I've learned that, regardless of which end of the data collection spectrum you swing, to get to outcomes within a strategy that contains multiple organizations, you'll have to do that work internally. The exception to this would be scenarios where capacity/financial support is provided to organizations specifically to collect and report a data matrix that connects the grantmaking across orgs. Always looking for ways others solve this, as I've collected prescriptive metrics and I've collected metrics by providing a logical questionnaire within the application/reporting that is agnostic to a strategy but supports aggregation. I prefer the later, as it allows for more nuanced analysis. My work is then to bring in the research to make reasonable claims to outcomes. But even still, the outcome aggregates are used for benchmarking and communication.

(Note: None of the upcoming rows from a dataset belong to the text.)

(* ===== verification/Budget.v ===== *)
(** * Budget: the BudgetingTools component (src/BudgetingTools.tsx)

    The component loads the caller's expenses on mount, derives the
    monthly budget, the five category budgets and the ten most recent
    transactions from them, and adds an expense through the API, awarding
    10 points locally.  Its state is the four [useState] hooks; each
    asynchronous handler is split at its [await] into the part that runs
    on the click (returning the request) and the part that runs on the
    answer.  The clock and the date parser are section variables:
    [in_current_month] is the test of lines 57-60, [time_of] is
    [new Date(s).getTime()], [parseFloat] reads the number input (an
    [<Input type="number">], whose value is empty or a number) and [today]
    is [new Date().toISOString().split('T')[0]].  Amounts are exact
    rationals ([Q]); the budgets are non-zero constants, so the division of
    [getSpendingStatus] never meets a zero. *)

From stdpp Require Import base list sets strings sorting pretty.
From Stdlib Require Import Ascii ZArith QArith Lia.
From S2P Require Import Prelude KvStore Server Api.

Module Budget.
Import Server Api.

Local Open Scope Q_scope.

Record NewExpense := mkNewExpense {
  ne_category : string; ne_amount : string; ne_description : string
}.

Record BudgetState := mkBudgetState {
  newExpense : NewExpense;
  expenses : list Expense;
  loading : bool;
  addingExpense : bool
}.

Definition empty_expense : NewExpense := mkNewExpense "" "" "".

(** The [useState] initial values (lines 32-35). *)
Definition initial_budget_state : BudgetState := mkBudgetState empty_expense [] false false.

(** [budget], [spent] of a category, without the icon and colour. *)
Record Category := mkCategory { cat_name : string; cat_budget : Q; cat_spent : Q }.

(** [savingsGoals] (lines 110-114). *)
Record SavingsGoal := mkSavingsGoal { goal_name : string; goal_target : Z; goal_current : Z }.

Definition savingsGoals : list SavingsGoal := [
  mkSavingsGoal "Emergency Fund" 50000 32000;
  mkSavingsGoal "Vacation Trip" 15000 8500;
  mkSavingsGoal "New Laptop" 60000 45000].

Inductive SpendingStatus := Good | Warning | Danger.

(** [getSpendingStatus] (lines 116-121). *)
Definition getSpendingStatus (spent budget : Q) : SpendingStatus :=
  let percentage := spent / budget * 100 in
  if Qle_bool 90 percentage then Danger
  else if Qle_bool 75 percentage then Warning
  else Good.

(** [reduce((sum, e) => sum + e.amount, 0)]. *)
Definition sum_amounts (es : list Expense) : Q := fold_left (fun sum e => sum + ex_amount e) es 0.

(** [expenses.filter(e => e.category === name).reduce(...)]. *)
Definition category_spent (name : string) (es : list Expense) : Q :=
  sum_amounts (filter (fun e => ex_category e = name) es).

(** The names and budgets of [categories] (lines 68-104). *)
Definition category_budgets : list (string * Q) := [
  ("Food & Dining", 8000); ("Transportation", 5000); ("Shopping", 4000);
  ("Housing", 6000); ("Entertainment", 2000)].

Definition categories (es : list Expense) : list Category :=
  (fun nb => mkCategory nb.1 nb.2 (category_spent nb.1 es)) <$> category_budgets.

(** The expenses of a [GET /expenses] answer. *)
Definition as_expense (v : KvValue) : option Expense :=
  match v with VExpense e => Some e | _ => None end.

Section Clock.
Variable in_current_month : string -> bool.
Variable time_of : string -> Z.
Variable parseFloat : string -> Q.
Variable today : string.

(** [monthlyBudget] (lines 54-66): [total], [spent] this month and the
    getter [remaining]. *)
Definition monthly_total : Q := 25000.
Definition monthly_spent (es : list Expense) : Q :=
  fold_left (fun sum e => if in_current_month (ex_date e) then sum + ex_amount e else sum) es 0.
Definition monthly_remaining (es : list Expense) : Q := monthly_total - monthly_spent es.

(** The comparator of line 107: [a] goes first when it is not older. *)
Definition newest_first (a b : Expense) : Prop :=
  (time_of (ex_created_at b) <= time_of (ex_created_at a))%Z.

#[export] Instance newest_first_dec : RelDecision newest_first.
Proof. intros a b. unfold newest_first. apply _. Defined.

(** [recentTransactions] (lines 106-108).  The [sort] also reorders the
    state's array in place; the sums above do not depend on the order. *)
Definition recentTransactions (es : list Expense) : list Expense :=
  take 10 (merge_sort newest_first es).

(** [loadExpenses] (lines 41-52), on mount: the request, then the answer. *)
Definition loadExpenses_start (s : BudgetState) : BudgetState * list Effect :=
  (mkBudgetState (newExpense s) (expenses s) true (addingExpense s), [ERequest getExpenses]).

(** [setExpenses(userExpenses || [])]: by [own_expenses_only] the answer
    holds expenses only. *)
Definition loadExpenses_done (r : ApiResult) (s : BudgetState) : BudgetState * list Effect :=
  match r with
  | ApiOk b =>
      let es := match b with BExpenses vs => omap as_expense vs | _ => [] end in
      (mkBudgetState (newExpense s) es false (addingExpense s), [])
  | ApiError _ =>
      (mkBudgetState (newExpense s) (expenses s) false (addingExpense s),
       [EToast (ToastError "Failed to load expenses")])
  end.

(** [handleAddExpense] up to its [await] (lines 123-132, 151-153). *)
Definition handleAddExpense_start (s : BudgetState) : BudgetState * list Effect :=
  let ne := newExpense s in
  if bool_decide (ne_category ne <> "") && bool_decide (ne_amount ne <> "")
     && bool_decide (ne_description ne <> "")
  then (mkBudgetState ne (expenses s) (loading s) true,
        [ERequest (addExpense (ne_description ne) (parseFloat (ne_amount ne)) (ne_category ne)
                     today)])
  else (s, [EToast (ToastError "Please fill in all fields")]).

(** The rest (lines 134-150), on the [expense] of the answer or the error
    thrown; [userProfile] is the prop the click's render saw. *)
Definition handleAddExpense_done (userProfile : option ProfileUpdate)
  (r : string + Expense) (s : BudgetState) : BudgetState * list Effect :=
  match r with
  | inr expense =>
      let pointsEarned := 10%Z in
      (mkBudgetState empty_expense (expense :: expenses s) (loading s) false,
       [EToast (ToastSuccess "Expense added successfully!");
        EUpdateProfile (points_update (points_or_0 userProfile + pointsEarned));
        EToast (ToastSuccess ("+" +:+ pretty pointsEarned +:+ " points for tracking expense!"))])
  | inl _ =>
      (mkBudgetState (newExpense s) (expenses s) (loading s) false,
       [EToast (ToastError "Failed to add expense")])
  end.

End Clock.

(** ** Sums of amounts *)

Lemma fold_sum_acc es a :
  fold_left (fun sum e => sum + ex_amount e) es a == a + sum_amounts es.
Proof.
  unfold sum_amounts. revert a. induction es as [|e es IH]; intros a; simpl.
  - ring.
  - rewrite (IH (a + ex_amount e)), (IH (0 + ex_amount e)). ring.
Qed.

Lemma sum_amounts_cons e es : sum_amounts (e :: es) == ex_amount e + sum_amounts es.
Proof. unfold sum_amounts at 1. simpl. rewrite fold_sum_acc. ring. Qed.

(** Splitting a list by a test splits its sum. *)
Lemma sum_amounts_filter (P : Expense -> Prop) `{!forall e, Decision (P e)} (es : list Expense) :
  sum_amounts es == sum_amounts (filter P es) + sum_amounts (filter (fun e => ~ P e) es).
Proof.
  induction es as [|e es IH]; [reflexivity|].
  rewrite !filter_cons, sum_amounts_cons, IH.
  destruct (decide (P e)); rewrite ?decide_True, ?decide_False by tauto;
    rewrite ?sum_amounts_cons; ring.
Qed.

Lemma filter_comm (P R : Expense -> Prop) `{!forall e, Decision (P e), !forall e, Decision (R e)} (es : list Expense) :
  filter P (filter R es) = filter R (filter P es).
Proof. rewrite !list_filter_filter. apply list_filter_iff. tauto. Qed.

(** The spending of distinct categories and of the expenses in none of
    them add up to all the spending. *)
Lemma category_sums ns es :
  NoDup ns ->
  foldr Qplus 0 ((fun n => category_spent n es) <$> ns)
    + sum_amounts (filter (fun e => ex_category e ∉ ns) es) == sum_amounts es.
Proof.
  revert es. induction ns as [|n ns IH]; intros es Hnd.
  - simpl. rewrite filter_all by set_solver. ring.
  - apply NoDup_cons in Hnd as [Hn Hnd]. simpl. rewrite <- Qplus_assoc.
    rewrite (sum_amounts_filter (fun e => ex_category e = n) es).
    rewrite <- (IH (filter (fun e => ex_category e <> n) es) Hnd).
    unfold category_spent at 1.
    assert (Hmap : (fun m => category_spent m (filter (fun e => ex_category e <> n) es)) <$> ns
                   = (fun m => category_spent m es) <$> ns).
    { apply list_fmap_ext. intros i m Hm%list_elem_of_lookup_2. unfold category_spent.
      rewrite filter_comm, list_filter_filter. f_equal. apply list_filter_iff.
      intros e. split; [tauto|]. intros He. split; [|done]. intros Hen.
      apply Hn. by rewrite <- Hen, He. }
    rewrite Hmap, list_filter_filter.
    rewrite (list_filter_iff (fun e => (ex_category e ∉ ns) /\ ex_category e <> n)
                             (fun e => ex_category e ∉ n :: ns)) by set_solver.
    reflexivity.
Qed.

(** C21: The five category cards share out the spending: their [spent]
    figures and the spending on expenses of no listed category add up to
    the sum of all the expenses' amounts. *)
Theorem categories_partition es :
  foldr Qplus 0 (cat_spent <$> categories es)
    + sum_amounts (filter (fun e => ex_category e ∉ category_budgets.*1) es) == sum_amounts es.
Proof.
  rewrite <- (category_sums (category_budgets.*1) es) by (apply (bool_decide_unpack _); vm_compute; reflexivity).
  unfold categories. rewrite <- list_fmap_compose. reflexivity.
Qed.

(** ** Spending status *)

Definition status_rank (st : SpendingStatus) : nat :=
  match st with Good => 0 | Warning => 1 | Danger => 2 end.

Lemma percentage_le c spent budget :
  0 < budget -> (c <= spent / budget * 100 <-> c / 100 * budget <= spent).
Proof.
  intros Hb. assert (Hb0 : ~ budget == 0) by (intros E; rewrite E in Hb; discriminate).
  rewrite <- (Qmult_le_r c (spent / budget * 100) budget Hb).
  assert (E1 : spent / budget * 100 * budget == spent * 100) by (field; exact Hb0).
  assert (E2 : c * budget == c / 100 * budget * 100) by field.
  rewrite E1, E2. apply Qmult_le_r. reflexivity.
Qed.

(** C23: With a positive budget, [getSpendingStatus] is [danger] from 90%
    of the budget on, [warning] from 75% on and [good] below, so spending
    more never shows a better status. *)
Theorem spending_status_thresholds spent budget :
  0 < budget ->
  getSpendingStatus spent budget =
    (if Qle_bool (90 / 100 * budget) spent then Danger
     else if Qle_bool (75 / 100 * budget) spent then Warning else Good) /\
  (forall spent', spent <= spent' ->
     (status_rank (getSpendingStatus spent budget) <= status_rank (getSpendingStatus spent' budget))%nat).
Proof.
  intros Hb.
  assert (Hst : forall x, getSpendingStatus x budget =
    (if Qle_bool (90 / 100 * budget) x then Danger
     else if Qle_bool (75 / 100 * budget) x then Warning else Good)).
  { intros x. unfold getSpendingStatus.
    assert (E1 : Qle_bool 90 (x / budget * 100) = Qle_bool (90 / 100 * budget) x).
    { apply eq_true_iff_eq. rewrite !Qle_bool_iff, percentage_le by done.
      reflexivity. }
    assert (E2 : Qle_bool 75 (x / budget * 100) = Qle_bool (75 / 100 * budget) x).
    { apply eq_true_iff_eq. rewrite !Qle_bool_iff, percentage_le by done.
      reflexivity. }
    by rewrite E1, E2. }
  split; [apply Hst|]. intros spent' Hle. rewrite !Hst.
  assert (Hup : forall c, Qle_bool c spent = true -> Qle_bool c spent' = true).
  { intros c Hc. apply Qle_bool_iff. apply Qle_bool_iff in Hc. eapply Qle_trans; eauto. }
  destruct (Qle_bool (90 / 100 * budget) spent) eqn:D1; [by rewrite Hup|].
  destruct (Qle_bool (75 / 100 * budget) spent) eqn:D2; [|apply Nat.le_0_l].
  rewrite (Hup _ D2). destruct (Qle_bool (90 / 100 * budget) spent'); simpl; lia.
Qed.

Section ClockProps.
Variable in_current_month : string -> bool.
Variable time_of : string -> Z.

Lemma monthly_fold es a :
  fold_left (fun sum e => if in_current_month (ex_date e) then sum + ex_amount e else sum) es a
    == a + sum_amounts (filter (fun e => in_current_month (ex_date e) = true) es).
Proof.
  revert a. induction es as [|e es IH]; intros a; simpl.
  - unfold sum_amounts. simpl. ring.
  - rewrite filter_cons. destruct (in_current_month (ex_date e)) eqn:Hm.
    + rewrite decide_True by done. rewrite IH, sum_amounts_cons. ring.
    + rewrite decide_False by congruence. apply IH.
Qed.

(** The month's spending of [monthlyBudget], summed in one
    [reduce] with the date test inside, is the sum of the amounts of the
    expenses dated this month, so [remaining] is the budget less them. *)
Theorem monthly_spent_is_filtered_sum es :
  monthly_spent in_current_month es
    == sum_amounts (filter (fun e => in_current_month (ex_date e) = true) es) /\
  monthly_remaining in_current_month es
    == 25000 - sum_amounts (filter (fun e => in_current_month (ex_date e) = true) es).
Proof.
  assert (Hs : monthly_spent in_current_month es
    == sum_amounts (filter (fun e => in_current_month (ex_date e) = true) es)).
  { unfold monthly_spent. rewrite monthly_fold. ring. }
  split; [exact Hs|]. unfold monthly_remaining, monthly_total. by rewrite Hs.
Qed.

Lemma newest_first_trans : Transitive (newest_first time_of).
Proof. unfold newest_first. intros ???. lia. Qed.
Lemma newest_first_total : Total (newest_first time_of).
Proof. unfold newest_first. intros ??. lia. Qed.
Existing Instances newest_first_trans newest_first_total.

(** C24: [recentTransactions] shows [min 10 n] of the [n] expenses, newest
    first, and every expense it leaves out is no newer than any it shows. *)
Theorem recent_transactions_newest es :
  exists rest,
    recentTransactions time_of es ++ rest ≡ₚ es /\
    length (recentTransactions time_of es) = Nat.min 10 (length es) /\
    StronglySorted (newest_first time_of) (recentTransactions time_of es) /\
    (forall x y, x ∈ rest -> y ∈ recentTransactions time_of es ->
       (time_of (ex_created_at x) <= time_of (ex_created_at y))%Z).
Proof.
  destruct (take_merge_sort_spec (newest_first time_of) 10 es) as (Hp & Hs & Hl & Hm).
  by exists (drop 10 (merge_sort (newest_first time_of) es)).
Qed.

End ClockProps.

(** Witness of C23: 7200 of the 8000 food budget is exactly 90%. *)
Lemma spending_status_thresholds_witness :
  0 < 8000 /\
  getSpendingStatus 7200 8000 =
    (if Qle_bool (90 / 100 * 8000) 7200 then Danger
     else if Qle_bool (75 / 100 * 8000) 7200 then Warning else Good) /\
  (forall spent', 7200 <= spent' ->
     (status_rank (getSpendingStatus 7200 8000) <= status_rank (getSpendingStatus spent' 8000))%nat).
Proof. split; [reflexivity|]. apply spending_status_thresholds. reflexivity. Defined.

End Budget.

Now that we have started using them ourselves, we are going to be requiring applicants to prepare logic models. Which really helps illustrate the difference between "how much or how many" (outputs) versus measured behavior or knowledge change (outcomes). Here's an example of the model we developed for an expansion project based on one of our grantee's work. (c) 2022 Texas Health Resources
@WendyAbel - I'd be interested in seeing your five metrics too if you're willing to share. We've been looking at how we can aggregate impact data to share with stakeholders. Our funding areas are very diverse which makes it difficult to identify common metrics. Great conversation!